As for the part numbers, well part numbers change for a lot of reasons and that does not indicate a design change. There are quite a few parts that have been directly compared and appear identical but have different part numbers just because they are from different year RX-8's. I know this because the R3 I have was a complete car and I have pulled and compared many parts. The PPF for example, was listed in the changes thread as being different and it was identical and weighed the same as my S1 PPF. Teamrx8 also identified a few suspension parts bought new from Mazda for a S2 RX-8 that were identical to the parts he pulled off his 2005.

But for arguments sake, I will pull the reservoir from the R3 and compare it to the coolant reservoir that was bought new from Mazda with the sensor in it and used for about 6 months before I installed the custom setup.
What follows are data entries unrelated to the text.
(* ===== verification/QueueHeap.v ===== *)
(** * The message queues in memory

    The three queues keep their messages in malloc'ed nodes: a producer links its node
    behind the last one, the consumer unlinks the first one, works on it without the mutex
    and frees it. Here a step of Queue is accompanied by what it does to the nodes. *)

From S2P Require Import Prelude Heap Queue.

Section queue_memory.
Context {A : Type}.

(** The nodes, the global that points to the first one, and [message] of the consumer. *)
Record qmem : Type := mk_qmem {
  cells : heap A;
  front : option loc;
  message : option loc
}.
#[export] Instance qmem_settable : Settable qmem := λ s, mk_qmem (cells s) (front s) (message s).

Definition qmem_init : qmem := mk_qmem ∅ None None.

Context (malloc : heap A → loc).

(** A producer: [message->msg = buf; message->next = NULL;], then it is linked. *)
Definition put_mem (m : A) (h : qmem) : outcome qmem :=
  '(c, f) ← append_node (cells h) (front h) (malloc (cells h)) m;
  Done (h <| cells := c |> <| front := f |>).

(** The consumer: [message = Q; Q = Q->next;] when the queue is not empty. *)
Definition take_mem (h : qmem) : outcome qmem :=
  match front h with
  | None => Done h
  | Some x => n ← load (cells h) x; Done (h <| front := next n |> <| message := Some x |>)
  end.

(** What the consumer works on. *)
Definition message_mem (h : qmem) : outcome A :=
  x ← deref_o (message h); n ← load (cells h) x; Done (data n).

(** [free (message); message = NULL;] *)
Definition free_mem (h : qmem) : outcome qmem :=
  x ← deref_o (message h);
  _ ← load (cells h) x;
  Done (h <| cells := delete x (cells h) |> <| message := None |>).

(** The message the consumer has unlinked and not yet freed. *)
Definition in_hand (s : @qstate A) : option A :=
  match consumer s with c_process m => Some m | _ => None end.

(** A step of the threads with its effect on the memory. *)
Inductive mstep : qstate → qmem → qstate → outcome qmem → Prop :=
| m_put s h p m :
    producers s p = p_put m → mstep s h (set_producer p (after_put s) (put m s)) (put_mem m h)
| m_take s h :
    consumer s = c_test → mstep s h (take_or_wait s) (take_mem h)
| m_processed s h m :
    consumer s = c_process m → mstep s h (s <| consumer := c_lock |>) (free_mem h)
| m_other s h s' :
    qstep s s' → queue s' = queue s → in_hand s' = in_hand s → mstep s h s' (Done h).

Inductive mreach : qstate → outcome qmem → Prop :=
| mr_init : mreach q_init (Done qmem_init)
| mr_step s h s' o : mreach s (Done h) → mstep s h s' o → mreach s' o.

(** What is allocated: the node the consumer works on and those of the queue, each once. *)
Definition cells_ok (s : @qstate A) (h : qmem) : Prop :=
  ∃ ps, seg (cells h) (front h) ps (queue s) None /\
    NoDup (option_list (message h) ++ ps) /\
    dom (cells h) = list_to_set (option_list (message h) ++ ps) /\
    match message h with
    | Some x => ∃ m n, in_hand s = Some m /\ cells h !! x = Some (mk_node m n)
    | None => in_hand s = None
    end.
End queue_memory.

(** ** Lemmas *)

Section queue_memory_facts.
Context {A : Type} (malloc : heap A → loc).
Implicit Types (s : @qstate A) (h : @qmem A).

Lemma mstep_qstep s h s' o : mstep malloc s h s' o → qstep s s'.
Proof.
  intros [s1 h1 p m Hp|s1 h1 Hc|s1 h1 m Hc|s1 h1 s2 Hq _ _]; [by constructor|by constructor|by econstructor|done].
Qed.

Lemma in_hand_put s p m : in_hand (set_producer p (after_put s) (put m s)) = in_hand s.
Proof.
  unfold in_hand. change (consumer (set_producer p (after_put s) (put m s))) with (consumer (put m s)).
  destruct (put_frame m s) as (_ & _ & _ & _ & _ & _ & _ & ->). done.
Qed.

Lemma put_ok s h p m :
  cells h !! malloc (cells h) = None → cells_ok s h →
  ∃ h', put_mem malloc m h = Done h' /\ cells_ok (set_producer p (after_put s) (put m s)) h'.
Proof.
  intros Hnew (ps & Hs & Hd & Hdom & Hm). pose proof Hd as (_ & Hx & Hps)%NoDup_app.
  destruct (append_node_seg _ _ ps _ (malloc (cells h)) m Hs Hps Hnew) as (c & f & Hr & Hs' & Hdom' & Hf).
  unfold put_mem. rewrite Hr. eexists. split; [done|].
  assert (malloc (cells h) ∉ option_list (message h) ++ ps) as Hfresh.
  { rewrite <-(elem_of_list_to_set (C := gset loc)), <-Hdom. by apply not_elem_of_dom. }
  exists (ps ++ [malloc (cells h)]). cbn. split; [|split; [|split]].
  - change (queue (set_producer p (after_put s) (put m s))) with (queue (put m s)).
    by destruct (put_frame m s) as (-> & _).
  - rewrite app_assoc. apply NoDup_app. split_and!; [done| |apply NoDup_singleton].
    by intros y Hy ->%list_elem_of_singleton.
  - rewrite Hdom', Hdom, app_assoc, (list_to_set_app_L (_ ++ ps)). set_solver.
  - rewrite in_hand_put. destruct (message h) as [x|]; [|done].
    rewrite Hf; [done|set_solver|apply Hx; by left].
Qed.

Lemma take_ok s h :
  consumer s = c_test → cells_ok s h → ∃ h', take_mem h = Done h' /\ cells_ok (take_or_wait s) h'.
Proof.
  intros Hc (ps & Hs & Hd & Hdom & Hm). assert (in_hand s = None) as Hhand by (unfold in_hand; by rewrite Hc).
  destruct (message h) as [x|] eqn:Hmsg; [destruct Hm as (? & ? & ? & _); congruence|]. cbn in Hd, Hdom.
  unfold take_mem, take_or_wait. rewrite (seg_head _ _ _ _ _ Hs).
  destruct ps as [|x ps], (queue s) as [|m q] eqn:Hq; try done.
  - exists h. split; [done|]. exists []. rewrite Hmsg. cbn.
    destruct (shutdown s); cbn; (split; [by rewrite Hq|]); by split_and!.
  - cbn in Hs. destruct Hs as (Hfront & n & Hx & Hs). rewrite (load_some _ _ _ Hx). eexists. split; [done|].
    exists ps. cbn. split; [done|]. split; [done|]. split; [done|]. by exists m, n.
Qed.

Lemma message_ok s h m : consumer s = c_process m → cells_ok s h → message_mem h = Done m.
Proof.
  intros Hc (ps & _ & _ & _ & Hm). assert (in_hand s = Some m) as Hhand by (unfold in_hand; by rewrite Hc).
  unfold message_mem. destruct (message h) as [x|]; [|congruence]. destruct Hm as (m' & n & Hm & Hx).
  cbn. rewrite (load_some _ _ _ Hx). cbn. congruence.
Qed.

Lemma free_ok s h m :
  consumer s = c_process m → cells_ok s h → ∃ h', free_mem h = Done h' /\ cells_ok (s <| consumer := c_lock |>) h'.
Proof.
  intros Hc (ps & Hs & Hd & Hdom & Hm). assert (in_hand s = Some m) as Hhand by (unfold in_hand; by rewrite Hc).
  unfold free_mem. destruct (message h) as [x|]; [|congruence]. destruct Hm as (m' & n & Hm & Hx).
  cbn. rewrite (load_some _ _ _ Hx). eexists. split; [done|]. cbn in Hd, Hdom.
  apply NoDup_cons in Hd as [Hxp Hps]. exists ps. cbn. split; [by apply seg_delete|]. split; [done|]. split; [|done].
  rewrite dom_delete_L, Hdom. set_solver.
Qed.

Context (Hmalloc : ∀ c, c !! malloc c = None).

Lemma mstep_ok s h s' o : mstep malloc s h s' o → cells_ok s h → ∃ h', o = Done h' /\ cells_ok s' h'.
Proof using Hmalloc.
  intros [s1 h1 p m Hp|s1 h1 Hc|s1 h1 m Hc|s1 h1 s2 Hq Hqueue Hhand] Hok.
  - destruct (put_ok s1 h1 p m (Hmalloc _) Hok) as (h' & -> & Hok'). by exists h'.
  - destruct (take_ok s1 h1 Hc Hok) as (h' & -> & Hok'). by exists h'.
  - destruct (free_ok s1 h1 m Hc Hok) as (h' & -> & Hok'). by exists h'.
  - exists h1. split; [done|]. destruct Hok as (ps & Hok). exists ps. by rewrite Hqueue, Hhand.
Qed.

(** A signal moves no message. *)
Lemma signal_queue (s : @qstate A) : queue (cond_signal s) = queue s.
Proof. apply cond_signal_frame. Qed.

Lemma signal_hand (s : @qstate A) : in_hand (cond_signal s) = in_hand s.
Proof. unfold in_hand, cond_signal. destruct (consumer s) eqn:Hc; cbn; by rewrite ?Hc. Qed.

(** Every step of the threads has its effect on the memory. *)
Lemma qstep_mstep s h s' : qstep s s' → ∃ o, mstep malloc s h s' o.
Proof.
  intros Hq. pose proof Hq as Hq'. destruct Hq'; try (eexists; apply m_other; [exact Hq|done|];
    unfold in_hand; cbn; match goal with Hc : consumer _ = _ |- _ => by rewrite Hc | _ => done end).
  - eexists. by apply m_take.
  - eexists. by eapply m_processed.
  - eexists. by eapply m_put.
  - eexists. apply m_other; [exact Hq| |]; [apply signal_queue|apply signal_hand].
  - eexists. apply m_other; [exact Hq| |]; [apply signal_queue|apply signal_hand].
Qed.
End queue_memory_facts.

(** ** Properties *)

(** C31. In every interleaving of the producers, the consumer and the main thread: no step
    touches a node that is not allocated, the nodes from the global are the messages of the
    queue in their order, the consumer's node carries the message it works on, and nothing
    else is allocated, so that nothing is when the consumer has ended and the queue is
    empty. Every state of the threads is reached with such a memory. *)
Theorem queue_memory_safe {A : Type} (malloc : heap A → loc) (Hmalloc : ∀ h, h !! malloc h = None) :
  (∀ s o, mreach malloc s o → ∃ h, o = Done h /\ cells_ok s h /\
     (∀ m, consumer s = c_process m → message_mem h = Done m) /\
     (consumer s = c_end → queue s = [] → cells h = ∅)) /\
  (∀ s, reachable s → ∃ h, mreach malloc s (Done h)).
Proof.
  assert (∀ s o, mreach malloc s o → ∃ h, o = Done h /\ cells_ok s h) as Hreach.
  { intros s o. induction 1 as [|s h s' o _ IH Hs].
    - eexists. split; [done|]. exists []. cbn. split; [done|]. split; [constructor|]. split; [by rewrite dom_empty_L|done].
    - destruct IH as (h' & [= <-] & Hok). by apply (mstep_ok malloc Hmalloc s h). }
  split.
  - intros s o Hr. destruct (Hreach s o Hr) as (h & -> & Hok). exists h. split; [done|]. split; [done|].
    split; [intros m Hc; by apply (message_ok s h)|]. intros Hc Hq. destruct Hok as (ps & Hs & _ & Hdom & Hm).
    rewrite Hq in Hs. destruct ps; [|done]. destruct (message h) as [x|]; [|by apply dom_empty_inv_L].
    destruct Hm as (m & n & Hm & _). unfold in_hand in Hm. by rewrite Hc in Hm.
  - intros s Hr. assert (∀ s s', qsteps s s' → ∀ h, mreach malloc s (Done h) → ∃ h', mreach malloc s' (Done h')) as Hs.
    { clear s Hr. intros s s'. induction 1 as [s|s s1 s' Hq _ IH]; intros h Hr; [by exists h|].
      destruct (qstep_mstep malloc s h s1 Hq) as [o Ho]. pose proof (mr_step _ _ _ _ _ Hr Ho) as Hr1.
      destruct (Hreach s1 o Hr1) as (h1 & -> & _). by apply (IH h1). }
    apply (Hs q_init s Hr qmem_init). constructor.
Qed.

(** ** Witness *)

Definition malloc_next : heap nat → loc := λ h, fresh (dom h : gset loc).

(** One message, put by producer 0 and taken. *)
Lemma one_message : ∃ s, reachable s /\ consumer s = c_process 7%nat.
Proof.
  eexists. split.
  - eapply qs_step; [apply (s_producer_message q_init 0 7); done|].
    eapply qs_step; [apply (s_producer_lock _ 0 7); done|].
    eapply qs_step; [apply (s_producer_put _ 0 7); done|].
    eapply qs_step; [apply (s_producer_signal _ 0); done|].
    eapply qs_step; [apply (s_producer_unlock _ 0); done|].
    eapply qs_step; [apply s_consumer_lock; done|].
    eapply qs_step; [apply s_consumer_test; done|]. apply qs_refl.
  - done.
Qed.

Example queue_memory_safe_witness :
  ∃ s h, mreach malloc_next s (Done h) /\ consumer s = c_process 7%nat /\ message_mem h = Done 7%nat.
Proof.
  destruct (queue_memory_safe malloc_next) as [H1 H2].
  - intros h. apply (not_elem_of_dom (D := gset loc)). exact (is_fresh (dom h : gset loc)).
  - destruct one_message as (s & Hs & Hc). destruct (H2 s Hs) as [h Hr]. exists s, h.
    destruct (H1 s _ Hr) as (h' & [= <-] & _ & Hm & _). split; [exact Hr|]. split; [exact Hc|]. exact (Hm 7%nat Hc).
Defined.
I will take some pics comparing both to show you they are identical.
They are all the same now.
I thought the question was if they had ever been revised.
They could look identical, but use different materials for the float or tank itself.

As far as Mazsurfer's post, he's not the only one who has said that.
If I'm not mistaken, RIWWP has stated the temp gauge is not sufficient, and overheating is already occurring when it starts moving.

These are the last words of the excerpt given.